40 Anos quattro

A tração total permanente quattro é a imagem de marca da Audi, e tudo começou com a aposta no mundo dos ralis

Qualquer grande revolução tem um líder. No caso da Audi (e no universo do Grupo VW) há um nome incontornável: Ferdinand Piech. Membro do ramo austríaco da família Porsche, técnico experiente e apaixonado, acreditou no potencial da tração total permanente desenvolvida para o Iltis, pensado para o exército germânico, que veio a ganhar o “Dakar” em 1980. Esta história começou em Muonio, na Finlândia, a 150 km a norte do Círculo Polar, a base de Inverno do Grupo VW. Ali, um grupo de engenheiros validou o potencial do Iltis 4x4, em condições extremas.

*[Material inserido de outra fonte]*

(* ===== verification/AssetAuthorization.v ===== *)
(** * AssetAuthorization: what is admitted and what is renewed

    What the store of [backend/app/active_assets.py] promises of one call: an
    execution it admits is authorized, a renewal it makes is guarded and is
    made once, and what becomes of the store when an asset cannot be read. *)

From S2P Require Import Prelude PyStr Grouping Sha256 BearerToken Identifiers SqlTable CrashProg AssetTarget AssetRecord ActiveAssets AssetBatch AssetRuns.
Local Open Scope Z_scope.

Section Authorization.
Context (record_json : ActiveAssetRecord → string).

(** A change that was made: the record it started from and the file. *)
Lemma modify_made (s s' : site) organization asset now update r' :
  update_evolves update → modify record_json s organization asset now update = (Ok (r', true), s') →
  ∃ r0 r, files s.2 !! (organization, asset) = Some (Some r0) ∧ record_valid r0 = true ∧ file_of r0 = (organization, asset)
    ∧ active_asset_deletion_is_pending s.2 asset = false ∧ _materialize_status (read_normalized r0) now = Ok r
    ∧ update r = Ok (r', true) ∧ evolves r0 r' ∧ files s'.2 = <[(organization, asset) := Some r']> (files s.2) ∧ deletions s'.2 = deletions s.2.
Proof.
  intros Hup. unfold modify. destruct (current s.2 organization asset now) as [r|] eqn:Hc; cbn [mbind outcome_bind]; [|done].
  destruct (update r) as [[r1 []]|] eqn:Hu; [|done|done]. unfold _write_record_unlocked, _index_upsert_records_unlocked.
  destruct (sync_keeps record_json (λ t, upsert record_json t [r1]) ((λ r, organization_id (the_target r)) <$> [r1])
    (s.1, write_file (organization, asset) (Some r1) s.2)) as (Hf & _ & _ & Hd).
  destruct (sync _ _ _ _) as [o s2]. cbn [fst snd] in Hf, Hd. destruct o; [cbn|done]. intros [= <- <-].
  apply current_ok in Hc as (r0 & Hr0 & Hv & Hn & Hp & Hm). exists r0, r. repeat (split; [done|]).
  split; [|split; [by rewrite Hf|by rewrite Hd]]. etrans; [apply read_evolves|]. etrans; [by eapply materialize_evolves|]. by apply Hup.
Qed.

Entre eles estava Jörg Bensinger, responsável pelo desenvolvimento dos eixos de rodagem, que ficou extremamente entusiasmado com o comportamento do Iltis nas estradas cobertas de neve e gelo.

Nos anos anteriores já tinham surgido algumas tentativas para a realização de um automóvel com tração total permanente, mas nenhum dos projetos que foram surgindo por parte de diversos fabricantes tinha ultrapassado as dificuldades técnicas que a ideia comportava e o handicap do peso.

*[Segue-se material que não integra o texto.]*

(** All the files are read. *)
Lemma good_load fs : good fs →
  ∃ rs, load_all verification_index_invalid (λ c _ _, read_content c) fs = Ok rs
        ∧ (∀ r, r ∈ rs ↔ fs !! named r = Some (Some r)) ∧ (∀ r, r ∈ rs → verification_valid r = true).
Proof.
  intros [Hg Hu]. unfold load_all. set (l := merge_sort key_order (map_to_list fs)).
  assert (Hl : ∀ k c, (k, c) ∈ l ↔ fs !! k = Some c) by (intros k c; unfold l; by rewrite merge_sort_Permutation, elem_of_map_to_list).
  assert (Hfile : ∀ k c, (k, c) ∈ l → ∃ r, c = Some r ∧ verification_valid r = true ∧ named r = k
            ∧ load_file verification_index_invalid (λ c _ _, read_content c) (k, c) = Ok [r]).
  { intros k c Hin%Hl. destruct (Hg k c Hin) as (r & -> & Hv & Hn). exists r. repeat (split; [done|]).
    destruct (valid_ids r Hv) as (H1 & _ & H3). unfold load_file. destruct k as [o i]. injection Hn as <- <-. rewrite H3, H1. cbn [negb].
    by rewrite read_valid. }
  assert (Ht : is_ok (traverse (load_file verification_index_invalid (λ c _ _, read_content c)) l) = true).
  { apply traverse_total. intros [k c] Hin. by destruct (Hfile k c Hin) as (r & _ & _ & _ & ->). }
  destruct (traverse _ l) as [parts|] eqn:Hp; [|done]. apply traverse_ok in Hp. cbn. eexists. split; [done|].
  assert (Hin : ∀ r, r ∈ concat parts ↔ fs !! named r = Some (Some r)).
  { intros r. rewrite concat_elem. split.
    - intros (p & Hp' & Hr). apply list_elem_of_lookup_1 in Hp' as [n Hn]. destruct (Forall2_lookup_r _ _ _ _ _ Hp Hn) as ([k c] & Hk & Hload).
      apply list_elem_of_lookup_2 in Hk. destruct (Hfile k c Hk) as (r' & -> & _ & Hnm & Hload'). rewrite Hload' in Hload. injection Hload as <-.
      apply list_elem_of_singleton in Hr as ->. rewrite Hnm. by apply Hl.
    - intros Hr. apply Hl in Hr as Hr'. destruct (Hfile _ _ Hr') as (r' & [= <-] & _ & _ & Hload). apply list_elem_of_lookup_1 in Hr' as [n Hn].
      destruct (Forall2_lookup_l _ _ _ _ _ Hp Hn) as (p & Hp' & Hload'). rewrite Hload in Hload'. injection Hload' as <-.
      exists [r]. split; [by apply list_elem_of_lookup_2 in Hp'|left]. }
  split; [exact Hin|]. intros r Hr%Hin. by destruct (Hg _ _ Hr) as (r' & [= <-] & Hv & _).
Qed.

Lemma replace_faithful rs t0 :
  (∀ r, r ∈ rs → verification_valid r = true) →
  ∃ t, replace_records record_json t0 rs = Ok t
    ∧ ∀ i row, t !! i = Some row → (∃ r, r ∈ rs ∧ v_id (the_challenge r) = i ∧ row = row_of r) ∨ ((∀ r, r ∈ rs → v_id (the_challenge r) ≠ i) ∧ t0 !! i = Some row).
Proof.
  revert t0. induction rs as [|r rs IH]; intros t0 Hv; [exists t0; split; [done|]; intros i row H; right; split; [|done]; by intros r Hn%not_elem_of_nil|].
  cbn [replace_records]. rewrite replace_valid by (apply Hv; left). cbn [mbind outcome_bind].
  destruct (IH (<[v_id (the_challenge r) := row_of r]> t0)) as (t & Ht & Hspec); [intros x Hx; apply Hv; by right|].
  exists t. split; [done|]. intros i row Hi. destruct (Hspec i row Hi) as [(x & Hx & E & ->)|[Hn H]]; [left; exists x; split; [by right|done]|].
  destruct (decide (v_id (the_challenge r) = i)) as [E|Hne].
  - rewrite E, lookup_insert_eq in H. injection H as <-. left. exists r. split; [left|done].
  - rewrite lookup_insert_ne in H by done. right. split; [|done]. by intros x [->|Hx]%elem_of_cons; [|apply Hn].
Qed.

Lemma replace_has rs t0 r :
  (∀ r, r ∈ rs → verification_valid r = true) → r ∈ rs → ∃ t, replace_records record_json t0 rs = Ok t ∧ is_Some (t !! v_id (the_challenge r)).
Proof.
  revert t0. induction rs as [|x rs IH]; intros t0 Hv Hr; [by apply not_elem_of_nil in Hr|].
  cbn [replace_records]. rewrite replace_valid by (apply Hv; left). cbn [mbind outcome_bind].
  assert (Hkeep : ∀ rs t, (∀ r, r ∈ rs → verification_valid r = true) → is_Some (t !! v_id (the_challenge r)) →
    ∃ t', replace_records record_json t rs = Ok t' ∧ is_Some (t' !! v_id (the_challenge r))).
  { clear. induction rs as [|y rs IH]; intros t Hv Ht; [by exists t|]. cbn [replace_records].
    rewrite replace_valid by (apply Hv; left). cbn [mbind outcome_bind]. apply IH; [intros z Hz; apply Hv; by right|].
    rewrite lookup_insert_is_Some'. by right. }
  apply elem_of_cons in Hr as [->|Hr].
  - apply Hkeep; [intros z Hz; apply Hv; by right|]. rewrite lookup_insert_eq. by eexists.
  - apply IH; [intros z Hz; apply Hv; by right|done].
Qed.

Lemma good_rebuilt fs : good fs → ∃ t, rebuilt fs = Ok t ∧ faithful fs t.
Proof.
  intros Hg. destruct (good_load fs Hg) as (rs & Hl & Hin & Hv). unfold rebuilt_rows. rewrite Hl. cbn [mbind outcome_bind].
  destruct (replace_faithful rs ∅ Hv) as (t & Ht & Hspec). exists t. split; [done|]. destruct Hg as [Hn Hu]. intros i row. split.
  - intros [(r & Hr & <- & ->)|[_ H]]%Hspec; [|by rewrite lookup_empty in H]. exists (v_organization_id (the_challenge r)), r. by apply Hin in Hr.
  - intros (o & r & Hf & ->). destruct (Hn _ _ Hf) as (r' & [= <-] & _ & Hk). assert (Hr : r ∈ rs) by (apply Hin; by rewrite Hk).
    destruct (replace_has rs ∅ r Hv Hr) as (t' & Ht' & [row Hrow]). assert (t' = t) as -> by congruence.
    injection Hk as Ho Hi. rewrite Hi in Hrow. rewrite Hrow. f_equal.
    destruct (Hspec i row Hrow) as [(x & Hx & E & ->)|[_ H]]; [|by rewrite lookup_empty in H]. apply Hin in Hx.
    assert (v_organization_id (the_challenge x) = o) as E' by (apply (Hu _ _ i); [rewrite <- E; by eexists|by eexists]).
    unfold named in Hx. rewrite E, E', Hf in Hx. by injection Hx as ->.
Qed.

Lemma rebuilt_faithful fs t : good fs → rebuilt fs = Ok t ↔ faithful fs t.
Proof.
  intros Hg. destruct (good_rebuilt fs Hg) as (t' & Ht' & Hf). rewrite Ht'. split; [by intros [= <-]|].
  intros H. f_equal. by apply (faithful_unique fs).
Qed.

(** ** Writes and queries *)

Definition world_ok (w : world) : Prop := index_ok rebuilt w ∧ good (files w.2).

Lemma good_write fs r :
  good fs → verification_valid r = true → (∀ o, is_Some (fs !! (o, v_id (the_challenge r))) → o = v_organization_id (the_challenge r)) →
  good (<[named r := Some r]> fs).
Proof.
  intros [Hg Hu] Hv Hfree. split.
  - intros k c [[<- <-]|[_ H]]%lookup_insert_Some; [by exists r|by apply Hg].
  - intros o o' i. unfold named. rewrite !lookup_insert_is_Some'. intros [[= <- <-]|H] [[= <-]|H']; [done|..].
    + symmetry. by apply Hfree.
    + subst. by apply Hfree.
    + by apply (Hu _ _ i).
Qed.

Lemma faithful_write fs t r :
  good fs → (∀ o, is_Some (fs !! (o, v_id (the_challenge r))) → o = v_organization_id (the_challenge r)) →
  faithful fs t → faithful (<[named r := Some r]> fs) (<[v_id (the_challenge r) := row_of r]> t).
Proof.
  intros [Hg Hu] Hfree Hf i row. destruct (decide (v_id (the_challenge r) = i)) as [E|Hne].
  - rewrite E, lookup_insert_eq. split.
    + intros [= <-]. exists (v_organization_id (the_challenge r)), r. unfold named. by rewrite E, lookup_insert_eq.
    + intros (o & x & Hx & ->). unfold named in Hx. rewrite E in Hx. apply lookup_insert_Some in Hx as [[_ [= <-]]|[Hne Hx]]; [done|].
      exfalso. apply Hne. rewrite <- (Hfree o); [done|]. rewrite E. by eexists.
  - rewrite lookup_insert_ne by done. rewrite (Hf i row). split; intros (o & x & Hx & ->); exists o, x; (split; [|done]).
    + rewrite lookup_insert_ne; [done|]. unfold named. by intros [= _ E].
    + rewrite lookup_insert_ne in Hx; [done|]. unfold named. by intros [= _ E].
Qed.

Lemma write_ok (w : world) r :
  world_ok w → verification_valid r = true →
  (∀ o, is_Some (files w.2 !! (o, v_id (the_challenge r))) → o = v_organization_id (the_challenge r)) →
  ∃ w', _write record_json r w = (Ok tt, w') ∧ world_ok w' ∧ files w'.2 = <[named r := Some r]> (files w.2).
Proof.
  destruct w as [m d]. intros [Hi Hg] Hv Hfree. destruct (valid_ids r Hv) as (H1 & _ & H3).
  unfold _write, _path, _validate_id. rewrite H3, H1. cbn [negb mbind outcome_bind fst snd]. fold (named r).
  destruct (sync_with_ok rebuilt (λ t, _replace_record record_json t r) m d (write_file (named r) (Some r) d)) as (Ho & Hi' & Hf & _).
  - exact Hi.
  - done.
  - cbn. lia.
  - cbn. lia.
  - left. cbn. lia.
  - intros t Ht. rewrite replace_valid by done. eexists. split; [done|]. apply rebuilt_faithful; [by apply good_write|].
    apply faithful_write; [done..|]. by apply rebuilt_faithful.
  - unfold sync_after_write. destruct (sync_with _ _ _) as [o w'] eqn:E. cbn [fst snd] in Ho, Hi', Hf |- *. subst o. exists w'.
    split; [done|]. split; [|exact Hf]. split; [exact Hi'|]. rewrite Hf. by apply good_write.
Qed.

(** A query reads the rows of the files and changes none. *)
Lemma current_good (w : world) :
  world_ok w → ∃ t w', current_rows verification_index_invalid rebuilt w = (Ok t, w') ∧ faithful (files w.2) t ∧ files w'.2 = files w.2 ∧ world_ok w'.
Proof.
  intros [Hi Hg]. pose proof (current_rows_spec verification_index_invalid rebuilt w Hi) as H1.
  pose proof (current_files verification_index_invalid rebuilt w Hi) as H2.
  destruct (good_rebuilt (files w.2) Hg) as (t & Ht & Hf). rewrite Ht in H1.
  pose proof (ensure_current_ok verification_index_invalid rebuilt w Hi) as [H3 _].
  assert (H4 : (current_rows verification_index_invalid rebuilt w).2 = (ensure_current verification_index_invalid rebuilt w).2)
    by (unfold current_rows; by destruct (ensure_current _ _ w) as [[]]).
  destruct (current_rows _ _ w) as [o w']. cbn [fst snd] in H1, H2, H4. subst o w'. exists t. eexists. split; [done|].
  split; [done|]. split; [exact H2|]. split; [exact H3|]. by rewrite H2.
Qed.

Definition mine (fs : fileset) (organization asset : string) (r : record) : Prop :=
  fs !! named r = Some (Some r) ∧ v_organization_id (the_challenge r) = organization ∧ v_asset_id (the_challenge r) = asset.

Lemma row_of_asset organization asset r :
  of_asset organization asset (row_of r) = true ↔ v_organization_id (the_challenge r) = organization ∧ v_asset_id (the_challenge r) = asset.
Proof. unfold of_asset. cbn. by rewrite andb_true_iff, !String.eqb_eq. Qed.

Lemma asset_rows fs t organization asset i row :
  good fs → faithful fs t → (i, row) ∈ rows_of_asset organization asset t ↔ ∃ r, mine fs organization asset r ∧ v_id (the_challenge r) = i ∧ row = row_of r.
Proof.
  intros [Hg _] Hf. unfold rows_of_asset. rewrite merge_sort_Permutation, elem_of_map_to_list, select_where_lookup, (Hf i row). split.
  - intros [(o & r & Hr & ->) [Ho Ha]%row_of_asset]. destruct (Hg _ _ Hr) as (r' & [= <-] & _ & Hn). exists r. split; [|by injection Hn].
    split; [by rewrite Hn|done].
  - intros (r & (Hr & Ho & Ha) & Hi & ->). split; [|by apply row_of_asset]. exists organization, r. split; [|done]. rewrite <- Hr. unfold named. by rewrite Ho, Hi.
Qed.

Lemma load_mine fs organization asset r :
  good fs → mine fs organization asset r → load_row record_json fs organization asset (v_id (the_challenge r), row_of r) = Ok r.
Proof.
  intros [Hg _] (Hr & Ho & Ha). destruct (Hg _ _ Hr) as (r' & [= <-] & Hv & _). unfold load_row. cbn [fst snd].
  unfold named in Hr. rewrite Ho in Hr. rewrite Hr. cbn [or_raise mbind outcome_bind]. rewrite read_valid by done. cbn [invalid_as mbind outcome_bind].
  rewrite Ho, Ha, !String.eqb_refl. done.
Qed.

Lemma records_ok (w : world) organization asset :
  world_ok w →
  let '(o, w') := records_for_asset record_json organization asset w in
  files w'.2 = files w.2 ∧ world_ok w'
  ∧ ∀ rs, o = Ok rs → (∀ r, r ∈ rs ↔ mine (files w.2) organization asset r) ∧ NoDup rs.
Proof.
  intros Hw. unfold records_for_asset. destruct (negb _); [done|]. destruct (current_good w Hw) as (t & w' & -> & Hf & Hfs & Hw').
  cbn [mbind outcome_bind]. split; [done|]. split; [done|]. rewrite Hfs. intros rs Hrs. apply traverse_ok in Hrs. destruct Hw as [_ Hg].
  assert (Hrow : ∀ i row r, (i, row) ∈ rows_of_asset organization asset t → load_row record_json (files w.2) organization asset (i, row) = Ok r →
            mine (files w.2) organization asset r ∧ i = v_id (the_challenge r)).
  { intros i row r Hin Hload. apply (asset_rows (files w.2) t _ _ i row Hg Hf) in Hin as (x & Hx & <- & ->). rewrite load_mine in Hload by done. by injection Hload as <-. }
  split.
  - intros r. split.
    + intros Hr. apply list_elem_of_lookup_1 in Hr as [n Hn]. destruct (Forall2_lookup_r _ _ _ _ _ Hrs Hn) as ([i row] & Hk & Hload).
      apply list_elem_of_lookup_2 in Hk. by apply (Hrow i row r Hk).
    + intros Hm. assert (Hk : (v_id (the_challenge r), row_of r) ∈ rows_of_asset organization asset t) by (apply (asset_rows (files w.2)); [done..|]; by exists r).
      apply list_elem_of_lookup_1 in Hk as [n Hn]. destruct (Forall2_lookup_l _ _ _ _ _ Hrs Hn) as (x & Hx & Hload).
      rewrite load_mine in Hload by done. injection Hload as <-. by apply list_elem_of_lookup_2 in Hx.
  - assert (Hnd : NoDup (fst <$> rows_of_asset organization asset t)).
    { unfold rows_of_asset. rewrite merge_sort_Permutation. apply NoDup_fst_map_to_list. }
    apply (NoDup_fmap_1 (λ r, v_id (the_challenge r))). assert (E : (λ r, v_id (the_challenge r)) <$> rs = fst <$> rows_of_asset organization asset t); [|by rewrite E].
    apply list_eq. intros n. rewrite !list_lookup_fmap. destruct (rs !! n) as [r|] eqn:Hn.
    + destruct (Forall2_lookup_r _ _ _ _ _ Hrs Hn) as ([i row] & Hk & Hload). rewrite Hk. cbn. f_equal. symmetry.
      apply (Hrow i row r); [by apply list_elem_of_lookup_2 in Hk|done].
    + apply Forall2_length in Hrs. apply lookup_ge_None in Hn. rewrite (proj2 (lookup_ge_None _ _)); [done|]. by rewrite Hrs.
Qed.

O entusiasmo de Bensinger cativou Ferdinand Piech, o então responsável pelo setor de Desenvolvimento Técnico da Audi. Por isso, ainda em 1977, um grupo de engenheiros foi reunido para avançar com o desenvolvimento da tração total permanente e surgiu uma “task force” que fez avançar a ideia: Bensinger, o mentor; Walter Treser, que assumiu a responsabilidade do projeto; e Ferdinand Piech, que o apoiou.

Sistema quattro

Nos testes, realizados em 1978 com o proto IN-NC 92, a eficácia da tração ficou desde logo demonstrada, mas em asfalto seco, sobretudo nas curvas mais apertadas, surgiam algumas tensões mecânicas. As rodas do lado exterior da curva tinham de percorrer uma distância superior às do lado interior, pelo que era fundamental que elas rodassem mais depressa, para garantir a agilidade e ultrapassar os problemas de subviragem. Esta situação não se colocou no Iltis porque a transmissão às quatro rodas podia ser desinserida, solução que a Audi não queria pois visava criar um veículo de tração total permanente. A solução foi dada por Franz Tengler, responsável pelo setor de projeto de transmissões: um veio secundário, na caixa de velocidades, capaz de transferir o binário do motor em duas direções. A extremidade posterior deste veio acionava o diferencial central, e o bloqueamento manual integrado na caixa transmitia, através de um sistema de cardans, 50 por cento da força motriz para o eixo traseiro que contava com o seu próprio diferencial. Os restantes 50 por cento eram transmitidos ao diferencial dianteiro por um veio colocado no interior do veio secundário. Esta solução permitiu realizar uma transmissão integral permanente, compacta, leve e bem-adaptada ao caráter desportivo.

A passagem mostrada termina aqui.